* ABOUT THIS EXERCISE *
Down to the final line, print the records again exactly.

Entries taken from a collection
Lemma map_clear_allocated l st :
  is_Some (maps st !! l) → is_Some (maps (map_clear l st) !! l).
Proof.
  intros Hl. unfold map_clear. simpl. rewrite lookup_alter_eq.
  by apply fmap_is_Some.
Qed.

Lemma replace_at l ks st :
  is_Some (maps st !! l) →
  map_deref (map_store_all l ks (map_clear l st)) l = list_to_set ks
  ∧ (∀ l', l' ≠ l →
       map_deref (map_store_all l ks (map_clear l st)) l' = map_deref st l')
  ∧ globals (map_store_all l ks (map_clear l st)) = globals st.
Proof.
  intros Hl. split; [|split].
  - rewrite map_deref_store_all by (by apply map_clear_allocated).
    rewrite map_deref_clear by exact Hl. set_solver.
  - intros l' Hne. rewrite map_deref_store_all_ne by done.
    by apply map_deref_alter_ne.
  - rewrite map_store_all_globals. reflexivity.
Qed.

(** X6: each "replace" option ([WithLogicalOperators],
    [WithRelationalOperators], [WithFilterFields], [WithOrderFields]) makes
    the set it is about exactly the set of the given items, whatever it
    held, leaves every other map as it was and assigns no field of the
    [config]. *)
Theorem replace_option_sets_exactly
    (mk : list string → Option) (ref : config → loc)
    (items : list string) (c : config) (st : State) :
  (mk, ref) ∈ replace_options →
  is_Some (maps st !! ref c) →
  (mk items c st).1 = c
  ∧ map_deref (mk items c st).2 (ref c) = list_to_set items
  ∧ (∀ l, l ≠ ref c → map_deref (mk items c st).2 l = map_deref st l)
  ∧ globals (mk items c st).2 = globals st.
Proof.
  intros Hin Halloc. unfold replace_options in Hin. set_unfold in Hin.
  destruct_or!; simplify_eq; simpl;
    (split; [reflexivity | by apply replace_at]).
Qed.
Lemma step_pid_stats_zero s e :
  cpu_hotspot.pid_stats (hotspot (step s e)) !! 0
  = cpu_hotspot.pid_stats (hotspot s) !! 0.
Proof.
  destruct e as [k ctx|k]; cbn [step hotspot]; [|done].
  rewrite handle_sched_switch_unfold. cbn [snd cpu_hotspot.pid_stats].
  destruct (decide (cpu_state.pid (cpu_hotspot.cpu_state (hotspot s) (kernel.cpu k)) = 0))
    as [H0|H0].
  - by rewrite account_idle.
  - apply account_other. congruence.
Qed.

Lemma step_page_faults_zero s e :
  page_faults (step s e) !! 0 = page_faults s !! 0.
Proof.
  destruct e as [k ctx|k]; cbn [step page_faults]; [done|].
  unfold memory_faults.handle_mm_fault_kprobe.
  destruct (decide (fault_pid k = 0)) as [H0|H0].
  - by rewrite record_fault_idle.
  - apply record_fault_other. congruence.
Qed.

Lemma step_cpu_contention_bad_key s e key :
  victim_of key = 0 ∨ aggressor_of key = 0 →
  cpu_hotspot.cpu_contention (hotspot (step s e)) !! key
  = cpu_hotspot.cpu_contention (hotspot s) !! key.
Proof.
  intros Hbad. destruct e as [k ctx|k]; cbn [step hotspot]; [|done].
  rewrite handle_sched_switch_unfold. cbn [snd cpu_hotspot.cpu_contention].
  set (v := to_u32 (trace_event_raw_sched_switch.prev_pid ctx)).
  set (a := to_u32 (trace_event_raw_sched_switch.next_pid ctx)).
  destruct (decide (v = 0)) as [?|Hv]; [by rewrite count_contention_zero by auto|].
  destruct (decide (a = 0)) as [?|Ha]; [by rewrite count_contention_zero by auto|].
  apply count_contention_other. intros ->.
  destruct (pair_key_halves v a) as [Hhi Hlo]; [apply to_u32_range..|].
  destruct Hbad; congruence.
Qed.

Lemma run_app s evs evs' : run s (evs ++ evs') = run (run s evs) evs'.
Proof. apply foldl_app. Qed.

Lemma run_cons s e evs : run s (e :: evs) = run (step s e) evs.
Proof. reflexivity. Qed.

Lemma run_pid_stats_zero evs : ∀ s,
  cpu_hotspot.pid_stats (hotspot (run s evs)) !! 0
  = cpu_hotspot.pid_stats (hotspot s) !! 0.
Proof.
  induction evs as [|e evs IH]; intros s; [done|].
  rewrite run_cons, IH. apply step_pid_stats_zero.
Qed.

* RESULT OF THE TASK *
Lemma map_clear_allocated l st :
  is_Some (maps st !! l) → is_Some (maps (map_clear l st) !! l).
Proof.
  intros Hl. unfold map_clear. simpl. rewrite lookup_alter_eq.
  by apply fmap_is_Some.
Qed.

Lemma replace_at l ks st :
  is_Some (maps st !! l) →
  map_deref (map_store_all l ks (map_clear l st)) l = list_to_set ks
  ∧ (∀ l', l' ≠ l →
       map_deref (map_store_all l ks (map_clear l st)) l' = map_deref st l')
  ∧ globals (map_store_all l ks (map_clear l st)) = globals st.
Proof.
  intros Hl. split; [|split].
  - rewrite map_deref_store_all by (by apply map_clear_allocated).
    rewrite map_deref_clear by exact Hl. set_solver.
  - intros l' Hne. rewrite map_deref_store_all_ne by done.
    by apply map_deref_alter_ne.
  - rewrite map_store_all_globals. reflexivity.
Qed.

(** X6: each "replace" option ([WithLogicalOperators],
    [WithRelationalOperators], [WithFilterFields], [WithOrderFields]) makes
    the set it is about exactly the set of the given items, whatever it
    held, leaves every other map as it was and assigns no field of the
    [config]. *)
Theorem replace_option_sets_exactly
    (mk : list string → Option) (ref : config → loc)
    (items : list string) (c : config) (st : State) :
  (mk, ref) ∈ replace_options →
  is_Some (maps st !! ref c) →
  (mk items c st).1 = c
  ∧ map_deref (mk items c st).2 (ref c) = list_to_set items
  ∧ (∀ l, l ≠ ref c → map_deref (mk items c st).2 l = map_deref st l)
  ∧ globals (mk items c st).2 = globals st.
Proof.
  intros Hin Halloc. unfold replace_options in Hin. set_unfold in Hin.
  destruct_or!; simplify_eq; simpl;
    (split; [reflexivity | by apply replace_at]).
Qed.
Lemma step_pid_stats_zero s e :
  cpu_hotspot.pid_stats (hotspot (step s e)) !! 0
  = cpu_hotspot.pid_stats (hotspot s) !! 0.
Proof.
  destruct e as [k ctx|k]; cbn [step hotspot]; [|done].
  rewrite handle_sched_switch_unfold. cbn [snd cpu_hotspot.pid_stats].
  destruct (decide (cpu_state.pid (cpu_hotspot.cpu_state (hotspot s) (kernel.cpu k)) = 0))
    as [H0|H0].
  - by rewrite account_idle.
  - apply account_other. congruence.
Qed.

Lemma step_page_faults_zero s e :
  page_faults (step s e) !! 0 = page_faults s !! 0.
Proof.
  destruct e as [k ctx|k]; cbn [step page_faults]; [done|].
  unfold memory_faults.handle_mm_fault_kprobe.
  destruct (decide (fault_pid k = 0)) as [H0|H0].
  - by rewrite record_fault_idle.
  - apply record_fault_other. congruence.
Qed.

Lemma step_cpu_contention_bad_key s e key :
  victim_of key = 0 ∨ aggressor_of key = 0 →
  cpu_hotspot.cpu_contention (hotspot (step s e)) !! key
  = cpu_hotspot.cpu_contention (hotspot s) !! key.
Proof.
  intros Hbad. destruct e as [k ctx|k]; cbn [step hotspot]; [|done].
  rewrite handle_sched_switch_unfold. cbn [snd cpu_hotspot.cpu_contention].
  set (v := to_u32 (trace_event_raw_sched_switch.prev_pid ctx)).
  set (a := to_u32 (trace_event_raw_sched_switch.next_pid ctx)).
  destruct (decide (v = 0)) as [?|Hv]; [by rewrite count_contention_zero by auto|].
  destruct (decide (a = 0)) as [?|Ha]; [by rewrite count_contention_zero by auto|].
  apply count_contention_other. intros ->.
  destruct (pair_key_halves v a) as [Hhi Hlo]; [apply to_u32_range..|].
  destruct Hbad; congruence.
Qed.

Lemma run_app s evs evs' : run s (evs ++ evs') = run (run s evs) evs'.
Proof. apply foldl_app. Qed.

Lemma run_cons s e evs : run s (e :: evs) = run (step s e) evs.
Proof. reflexivity. Qed.

Lemma run_pid_stats_zero evs : ∀ s,
  cpu_hotspot.pid_stats (hotspot (run s evs)) !! 0
  = cpu_hotspot.pid_stats (hotspot s) !! 0.
Proof.
  induction evs as [|e evs IH]; intros s; [done|].
  rewrite run_cons, IH. apply step_pid_stats_zero.
Qed.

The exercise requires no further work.